I check several news sources daily to keep up with both local and world news. One story on the AP News caught my attention: Marketing Firm Fined $40,000 for 202 GOP Mailers in New Hampshire.

The story is interesting to me because of my background in direct mail. Before founding Seven Oaks Consulting in 2007, I had a long and happy career leading marketing and direct mail for some of the nation’s largest education companies. My master’s degree in Direct and Interactive Marketing from New York University included many courses in direct mail management, and I spent many hours over the years working with mailing houses, printers, and agencies through the New York tri-state area. I have even led workshops in direct mail for marketing agencies who need to shore up their knowledge of best practices.

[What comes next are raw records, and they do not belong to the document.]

Lemma findall_runs_aux m :
  1 <= m ->
  forall n d, List.length d <= n ->
  forall x,
    In x (re.findall_from m 0 d) <->
    exists off, x <> [] /\ re.run (skipn off d) = x
                /\ left_bounded d off /\ m <= List.length x.
Proof.
  intros Hm n. induction n as [|n IH]; intros d Hn x.
  - destruct d; [|simpl in Hn; lia]. simpl.
    destruct m; [lia|]. simpl. split; [intros []|].
    intros (off & Hx & Hr & _). rewrite skipn_nil in Hr. now destruct Hx.
  - destruct d as [|b d].
    { simpl. destruct m; [lia|]. simpl. split; [intros []|].
      intros (off & Hx & Hr & _). rewrite skipn_nil in Hr. now destruct Hx. }
    simpl in Hn. destruct (re.printable b) eqn:Hb.
    + (* a run starts here *)
      assert (Hrun : re.run (b :: d) <> []) by (simpl; now rewrite Hb).
      rewrite (findall_unfold (b :: d) Hm Hrun).
      remember (List.length (re.run (b :: d))) as L eqn:HLdef.
      assert (HL : 1 <= L) by (subst L; simpl; rewrite Hb; simpl; lia).
      assert (Hrest : List.length (skipn L (b :: d)) <= n)
        by (rewrite length_skipn; cbn [List.length]; lia).
      rewrite in_app_iff, (IH _ Hrest x). split.
      * intros [Hin|(off & Hx & Hr & Hl & Hlen)].
        -- destruct (Nat.leb_spec m L); [|destruct Hin].
           destruct Hin as [<-|[]]. exists 0.
           repeat split; [exact Hrun|lia].
        -- destruct off as [|k].
           { simpl skipn in Hr. subst L. rewrite run_rest in Hr.
             now destruct Hx. }
           exists (S k + L). rewrite skipn_skipn in Hr.
           repeat split; auto.
           unfold left_bounded in *. rewrite nth_error_skipn in Hl.
           replace (S k + L) with (S (L + k)) by lia. exact Hl.
      * intros (off & Hx & Hr & Hl & Hlen). destruct off as [|k].
        -- left. simpl skipn in Hr. subst x. rewrite <- HLdef in Hlen.
           destruct (Nat.leb_spec m L); [now left|lia].
        -- right. simpl left_bounded in Hl.
           destruct (nth_error (b :: d) k) as [c|] eqn:Hc; [|destruct Hl].
           assert (Hk : L <= k).
           { destruct (Nat.le_gt_cases L k) as [?|Hlt]; [assumption|].
             rewrite HLdef in Hlt.
             rewrite (run_inside (b :: d) Hlt Hc) in Hl. discriminate. }
           exists (S (k - L)). rewrite skipn_skipn.
           replace (S (k - L) + L) with (S k) by lia.
           repeat split; auto.
           simpl left_bounded. rewrite nth_error_skipn.
           replace (L + (k - L)) with k by lia. now rewrite Hc.
    + (* no match at this position *)
      rewrite (@findall_nonprintable m b d Hm Hb).
      assert (Hd : List.length d <= n) by lia.
      rewrite (IH _ Hd x). split.
      * intros (off & Hx & Hr & Hl & Hlen). exists (S off).
        repeat split; auto.
        destruct off as [|k]; [simpl; exact Hb|exact Hl].
      * intros (off & Hx & Hr & Hl & Hlen). destruct off as [|k].
        -- simpl in Hr. rewrite Hb in Hr. now destruct Hx.
        -- exists k. repeat split; auto.
           destruct k as [|k]; [exact I|exact Hl].
Qed.

Lemma maximal_run_run d off x :
  maximal_run d off x <->
  (x <> [] /\ re.run (skipn off d) = x /\ left_bounded d off).
Proof.
  unfold maximal_run. rewrite (run_characterised x (skipn off d)).
  unfold right_bounded. rewrite nth_error_skipn. tauto.
Qed.

(** For a minimum length of at least one, the matches of the pattern in
    [d] are the maximal runs of printable bytes of [d] that are long
    enough. *)
Lemma findall_maximal_runs m d x :
  1 <= m ->
  (In x (re.findall m d) <->
   exists off, maximal_run d off x /\ m <= List.length x).
Proof.
  intros Hm. unfold re.findall.
  rewrite (@findall_runs_aux m Hm (List.length d) d (le_n _) x).
  split; intros (off & H); exists off.
  - rewrite maximal_run_run. tauto.
  - destruct H as [H Hlen]. rewrite maximal_run_run in H. tauto.
Qed.

(** ** analyze_basic_info *)

Lemma add_section_appender : appender (@PEAnalyzer.add_section).
Proof.
  intros W x acc w. unfold PEAnalyzer.add_section, PEAnalyzer.section_info.
  run. destruct (Py.decode (pefile.SectionStructure.Name x)); simpl;
    now rewrite ?app_nil_r.
Qed.

Lemma analyze_basic_info_run env a w p :
  PEAnalyzer.pe a = Some p ->
  PEAnalyzer.analyze_basic_info env (a, w)
  = match os_path_getsize env (PEAnalyzer.file_path a) with
    | Raise e => (Raise e, (a, w))
    | Ok size =>
      match for_each (pefile.sections p) PEAnalyzer.add_section ([], tt) with
      | (Ok _, (secs, _)) =>
        (Ok tt, (with_basic_info (basic_info_of p size secs) a, w))
      | (Raise e, _) => (Raise e, (a, w))
      end
    end.
Proof.
  intros Hp. unfold PEAnalyzer.analyze_basic_info, PEAnalyzer.with_pe.
  run. rewrite Hp. cbn [fst snd]. unfold PEAnalyzer.St.
  destruct (os_path_getsize env (PEAnalyzer.file_path a)) as [size|e];
    [|reflexivity].
  rewrite (for_each_appender add_section_appender (pefile.sections p) []
             (a, w)).
  destruct (for_each (pefile.sections p) _ ([], tt)) as [[[]|e] [secs []]];
    reflexivity.
Qed.

Lemma section_loop_names sections names :
  Forall2 name_decodes sections names ->
  forall acc,
    for_each sections (@PEAnalyzer.add_section unit) (acc, tt)
    = (Ok tt, (acc ++ map (fun sn => section_record (fst sn) (snd sn))
                          (combine sections names), tt)).
Proof.
  induction 1 as [|sec s sections names Hs _ IH]; intros acc.
  - simpl. unfold ret. now rewrite app_nil_r.
  - simpl. unfold bind at 1.
    unfold PEAnalyzer.add_section at 1, PEAnalyzer.section_info.
    unfold name_decodes in Hs. run. rewrite Hs. simpl.
    rewrite IH. now rewrite <- app_assoc.
Qed.

Lemma section_names_rstrip sections names :
  Forall2 name_decodes sections names ->
  map PEAnalyzer.SectionInfo.name
      (map (fun sn => section_record (fst sn) (snd sn))
           (combine sections names))
  = map (Py.rstrip 0) names.
Proof.
  induction 1 as [|sec s sections names _ _ IH]; [reflexivity|].
  simpl. now f_equal.
Qed.

(** C7 (as amended).  The name stored for a section is its name field,
    decoded and stripped of its trailing NUL characters; a NUL inside the
    name stays, with all that follows it.  When the field is NUL-padded
    (nothing but NULs after its first NUL) that is the field truncated at
    the first NUL, or the whole field when it has none. *)
Theorem section_names_strip_trailing_nuls :
  forall env a w p size names,
    PEAnalyzer.pe a = Some p ->
    os_path_getsize env (PEAnalyzer.file_path a) = Ok size ->
    Forall2 name_decodes (pefile.sections p) names ->
    exists info,
      PEAnalyzer.analyze_basic_info env (a, w)
      = (Ok tt, (with_basic_info info a, w))
      /\ map PEAnalyzer.SectionInfo.name (PEAnalyzer.BasicInfo.sections info)
         = map (Py.rstrip 0) names
      /\ Forall2 (fun section n => nul_padded
                                     (pefile.SectionStructure.Name section)
                                   -> name_is_cut section n)
                 (pefile.sections p)
                 (map PEAnalyzer.SectionInfo.name
                      (PEAnalyzer.BasicInfo.sections info)).
Proof.
  intros env a w p size names Hp Hsize Hn.
  eexists. split; [|split].
  - rewrite (analyze_basic_info_run env a w Hp), Hsize.
    rewrite (section_loop_names Hn []). reflexivity.
  - simpl. apply (section_names_rstrip Hn).
  - simpl. rewrite (section_names_rstrip Hn).
    clear Hp Hsize. induction Hn as [|sec s sections names Hs _ IH].
    + constructor.
    + simpl. constructor; [|exact IH].
      intros Hpad. now apply rstrip_decode_padded.
Qed.

Lemma two_sections_decode :
  Forall2 name_decodes (pefile.sections two_sections_image)
          [Py.lit ".textbss"; Py.lit ".text" ++ [0; 0; 0]%N].
Proof. repeat constructor. Defined.

Lemma section_names_strip_trailing_nuls_witness :
  exists info,
    PEAnalyzer.analyze_basic_info (sample_env (Ok two_sections_image))
                                  (loaded two_sections_image, empty_world)
    = (Ok tt, (with_basic_info info (loaded two_sections_image), empty_world))
    /\ map PEAnalyzer.SectionInfo.name (PEAnalyzer.BasicInfo.sections info)
       = map (Py.rstrip 0) [Py.lit ".textbss"; Py.lit ".text" ++ [0; 0; 0]%N]
    /\ Forall2 (fun section n => nul_padded
                                   (pefile.SectionStructure.Name section)
                                 -> name_is_cut section n)
               (pefile.sections two_sections_image)
               (map PEAnalyzer.SectionInfo.name
                    (PEAnalyzer.BasicInfo.sections info)).
Proof.
  exact (section_names_strip_trailing_nuls
           (sample_env (Ok two_sections_image)) (loaded two_sections_image)
           empty_world eq_refl eq_refl two_sections_decode).
Defined.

The AP report was scanty and did not give background information about the case, so I searched the New Hampshire Department of Justice for the case and read through the PDF on their site that lays out the state’s case against the marketing agency, Deliver Strategies. Deliver Strategies is a marketing agency specializing in political marketing for candidates running for office. Direct mail is often used for political marketing.

According to the document found on the New Hampshire DOJ site, the case began when it was discovered that 189,000 political mailers sent to residents in New Hampshire failed to contain the appropriate disclosure language (paid for by) and return address. Investigation into the mailers led to a tangle of mistakes that began with the client and ended with the mail house.

Mistakes make throughout this case include:

  • Deliver Strategies acquiescing to the client’s request not to put the return address and disclosure on the mail piece.
  • Trusting that the client’s lawyers had reviewed the mail piece and given it a green light to proceed without the disclosures. (I wonder if they received written confirmation from the client on this).
  • The mail house, upon questioning the name to put on postal form 3602-R, taking it upon themselves to search online for the candidate’s name and address and putting it on the form. Meanwhile the candidate neither authorized nor paid for the mailer. The candidate knew nothing about it. It was paid for through a political action committee (PAC).

Reading through the DOJ document, I kept shaking my head. I understand completely how such mistakes happen. The agency wants to please the client. The agency asks for, and receives, reassurance that the legal team has blessed the mailer. Meanwhile, the mailing house tries to do what it thinks is correct and ends up screwing up everything further.

I think the moral of this story is that if a client – or an agency – sends you a creative proof that you feel is wrong, you need to question it. Dig in your heels. Do not go with the flow.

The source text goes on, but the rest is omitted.